- The goal of the Venture Climate Alliance is to make private tech investing more climate-friendly.
- VeChain technologies are helping enterprises integrate data throughout their supply chains, analyze their global impacts with carbon footprint, and take action to reduce them.
On Tuesday, April 25, a group of venture capital firms including Tiger Global and Union Square Ventures decided to set up an alliance that seeks to make private tech investing more climate-friendly.
Dubbed the Venture Climate Alliance (VCA), this coalition comprises more than 20 climate tech and generalist funds that push the VC industry to increase its commitment to climate tech. The alliance lays guidance for VC members and other portfolio companies to ensure that they achieve net-zero emissions goals by 2050.
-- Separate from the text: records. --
Lemma like_literal_prefix (t s : string) :
  literal t = true ->
  like fold (t ++ "%") s = String.prefix (collated fold t) (collated fold s).
Proof.
  revert s. induction t as [|a t IH]; intros s H.
  - simpl String.append. rewrite like_any_last. now destruct s.
  - unfold literal in H; simpl in H.
    apply andb_prop in H as [Ha Ht].
    apply negb_true_iff, orb_false_iff in Ha as [Ha1 Ha2].
    simpl. rewrite Ha1, Ha2.
    destruct s as [|d s]; [reflexivity|].
    rewrite (IH s Ht). simpl.
    destruct (Ascii.eqb_spec (fold a) (fold d)) as [E|Hn]; simpl.
    + rewrite E. now destruct (ascii_dec (fold d) (fold d)).
    + now destruct (ascii_dec (fold a) (fold d)).
Qed.

Lemma like_includes (t s : string) :
  literal t = true ->
  like fold ("%" ++ t ++ "%") s = includes (collated fold t) (collated fold s).
Proof.
  intros H. induction s as [|ch s IH].
  - simpl String.append. rewrite like_any, like_literal_prefix by exact H.
    simpl. now rewrite orb_false_r.
  - simpl String.append in *. rewrite like_any.
    rewrite like_literal_prefix by exact H.
    rewrite IH. reflexivity.
Qed.

End Like.

Lemma prefix_split (t s : string) :
  String.prefix t s = true <-> exists b, s = (t ++ b)%string.
Proof.
  revert s. induction t as [|a t IH]; intros s; simpl.
  - split; [intros _; now exists s|intros _; now destruct s].
  - destruct s as [|d s]; simpl.
    + split; [discriminate|intros (b & H); discriminate H].
    + destruct (ascii_dec a d) as [->|Hn].
      * rewrite IH. split; intros (b & H); exists b.
        -- now rewrite H.
        -- now injection H.
      * split; [discriminate|].
        intros (b & H). injection H as H _. now destruct Hn.
Qed.

(** [includes t s] says that [t] occurs in [s]. *)
Lemma includes_spec (t s : string) :
  includes t s = true <-> exists a b, s = (a ++ t ++ b)%string.
Proof.
  induction s as [|ch s IH]; cbn [includes].
  - rewrite orb_false_r. split.
    + intros H. destruct t; [now exists EmptyString, EmptyString|discriminate H].
    + intros (a & b & H). destruct a; [|discriminate H].
      simpl in H. destruct t; [reflexivity|discriminate H].
  - rewrite orb_true_iff, IH, prefix_split. split.
    + intros [(b & H)|(a & b & H)].
      * now exists EmptyString, b.
      * exists (String ch a), b. simpl. now rewrite H.
    + intros (a & b & H). destruct a as [|x a].
      * left. now exists b.
      * right. injection H as _ H. now exists a, b.
Qed.

Section Split.

Import ProductController.

Variable f : ascii -> bool.

Lemma all_chars_snoc (s : string) (ch : ascii) :
  all_chars f s = true -> f ch = true ->
  all_chars f (s ++ String ch EmptyString) = true.
Proof.
  intros Hs Hc. induction s as [|x s IH]; simpl in *.
  - now rewrite Hc.
  - apply andb_prop in Hs as [-> Hs]. now apply IH.
Qed.

(** The pieces of a split are made of characters of the text. *)
Lemma split_from_chars (s cur : string) (in_sep : bool) (w : string) :
  all_chars f s = true -> all_chars f cur = true ->
  In w (split_from s cur in_sep) -> all_chars f w = true.
Proof.
  revert cur in_sep. induction s as [|ch s IH]; simpl; intros cur in_sep Hs Hc Hw.
  - destruct Hw as [<-|[]]. exact Hc.
  - apply andb_prop in Hs as [Hch Hs].
    destruct (is_sep ch).
    + destruct in_sep.
      * now apply (IH EmptyString true).
      * destruct Hw as [<-|Hw]; [exact Hc|]. now apply (IH EmptyString true).
    + apply (IH (cur ++ String ch EmptyString)%string false); try assumption.
      now apply all_chars_snoc.
Qed.

End Split.

(** The pieces of a split hold no separator. *)
Lemma split_from_unbroken (s cur : string) (in_sep : bool) (w : string) :
  unbroken cur = true ->
  In w (ProductController.split_from s cur in_sep) -> unbroken w = true.
Proof.
  revert cur in_sep. induction s as [|ch s IH]; simpl; intros cur in_sep Hc Hw.
  - destruct Hw as [<-|[]]. exact Hc.
  - destruct (ProductController.is_sep ch) eqn:E.
    + destruct in_sep.
      * now apply (IH EmptyString true).
      * destruct Hw as [<-|Hw]; [exact Hc|]. now apply (IH EmptyString true).
    + apply (IH (cur ++ String ch EmptyString)%string false); [|assumption].
      apply all_chars_snoc; [exact Hc|]. now rewrite E.
Qed.

Lemma wordQueries_literal (q w : string) :
  literal q = true -> In w (ProductController.wordQueries q) -> literal w = true.
Proof.
  intros Hq Hw. apply filter_In in Hw as [Hw _].
  now apply (split_from_chars _ q EmptyString false w Hq).
Qed.

Lemma wordQueries_terms (q w : string) :
  In w (ProductController.wordQueries q) ->
  w <> EmptyString /\ unbroken w = true.
Proof.
  intros Hw. apply filter_In in Hw as [Hw Hn]. split.
  - now destruct w.
  - now apply (split_from_unbroken q EmptyString false).
Qed.

Lemma existsb_conds {A : Type} (g : A -> string -> bool) (ws : list A)
    (v : string) :
  existsb (fun cond => cond v) (map g ws) = existsb (fun w => g w v) ws.
Proof.
  induction ws as [|w ws IH]; simpl; [reflexivity|]. now rewrite IH.
Qed.

Lemma existsb_agree {A : Type} (g h : A -> bool) (l : list A) :
  (forall x, In x l -> g x = h x) -> existsb g l = existsb h l.
Proof.
  induction l as [|x l IH]; simpl; intros H; [reflexivity|].
  rewrite (H x (or_introl eq_refl)), IH; [reflexivity|].
  intros y Hy. apply H. now right.
Qed.

Lemma search_where_includes (fold : ascii -> ascii)
    (all_words : option string) (q name : string) :
  literal q = true ->
  ProductController.search_where fold all_words q name
  = search_includes fold all_words q name.
Proof.
  intros Hq. unfold ProductController.search_where, search_includes.
  destruct (match all_words with Some w => String.eqb w "off" | None => false end).
  - unfold Sql.Op_or.
    pose proof (wordQueries_literal q) as Hw.
    destruct (ProductController.wordQueries q) as [|w ws]; [reflexivity|].
    change (existsb (fun cond => cond name)
              (map (fun w0 => Sql.like fold ("%" ++ w0 ++ "%")) (w :: ws))
            = existsb
                (fun w0 => includes (collated fold w0) (collated fold name))
                (w :: ws)).
    rewrite existsb_conds. apply existsb_agree.
    intros x Hx. apply like_includes. now apply Hw.
  - now apply like_includes.
Qed.

(** C7, as stated, fails: with all_words 'on' the query "shirt blue" does
    not list the product named "blue shirt", although that name contains
    every term of the query; under a binary collation and under one that
    ignores case alike. *)
Lemma searchProduct_all_words_is_one_phrase :
  let out fold :=
    ProductController.searchProduct fold None None None (Some "on")
      "shirt blue" Sample.catalog in
  forallb (fun w => includes w (Product.name Sample.shirt))
    (ProductController.wordQueries "shirt blue") = true
  /\ ~ lists (out Sample.binary) Sample.shirt
  /\ ~ lists (out Sample.lower) Sample.shirt.
Proof.
  cbv zeta. split; [reflexivity|].
  split; intros (rows & H & Hin); vm_compute in H;
    injection H as <-; destruct Hin.
Qed.

(** Only blanks and commas separate terms: a tab does not. *)
Example wordQueries_tab :
  ProductController.wordQueries ("red" ++ String (ascii_of_nat 9) "cap, blue")
  = [("red" ++ String (ascii_of_nat 9) "cap")%string; "blue"].
Proof. reflexivity. Qed.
Portfolio companies shall receive guidance on decarbonizing their operations by deploying less energy-intensive software, using emission-free data centers, or rebuilding supply chains with low-carbon initiatives.
As per the statement, VCA’s goal is to;
ensure that methodology and metrics are at the heart of how we determine what is a good climate investment, and what investment will have the greatest positive effect on the mission to build tech for a regenerative world.
The good thing about VCA is that it has the blessings of the United Nations. Also, the UN has approved VCA as part of its Race to Zero campaign aimed at mobilizing climate change. Being part of VCA, generalist firms will have to periodically assess their carbon footprint and re-align themselves with the goal of net-zero emissions. Also, VC firms that signed up for this alliance will have to ensure to save at least 100 megatons of carbon dioxide emissions.
Several blockchain networks such as IOTA and Vechain have extended their support and contribution towards climate chain and reducing the carbon footprint.
VeChain and sustainable development
One area that VeChain has been very serious about from the very beginning is sustainable growth. Over the past few years, the crypto industry has faced massive criticism over its carbon footprint, especially platforms such as Bitcoin that use the Proof-of-Work (PoW) technology.
Among all the blockchain players in the market, VeChain has managed to stay the greenest blockchain platform currently in the market. It has been reported that the VeChain blockchain has been able to facilitate crypto adoption due to its low transaction fees and high throughput. However, the ecosystem has contributed to 4,459.41 kg of carbon emission and a total of 1,789.58 kg this year. The estimated financial cost of these carbon emissions has been calculated at $143 year-to-date, after reaching $357 in the previous year.
Enterprises are utilizing VeChain’s technologies to integrate data throughout their supply chains, analyze their global impacts, and take action to reduce them. Additionally, these technologies are facilitating the development of cross-industry ecosystems that create new connections between global societies.
Sustainable development is about much more than the environment – it also encompasses economic and social elements.#Blockchain empowers everyone in society to make better, smarter choices, with far greater access to information than ever before, creating impactful opportunities… pic.twitter.com/8ay0N2HRPS
— vechain (@vechainofficial) April 26, 2023
VeChain has been working closely with the Boston Consultancy Group which has been the leader in the space for sustainable development.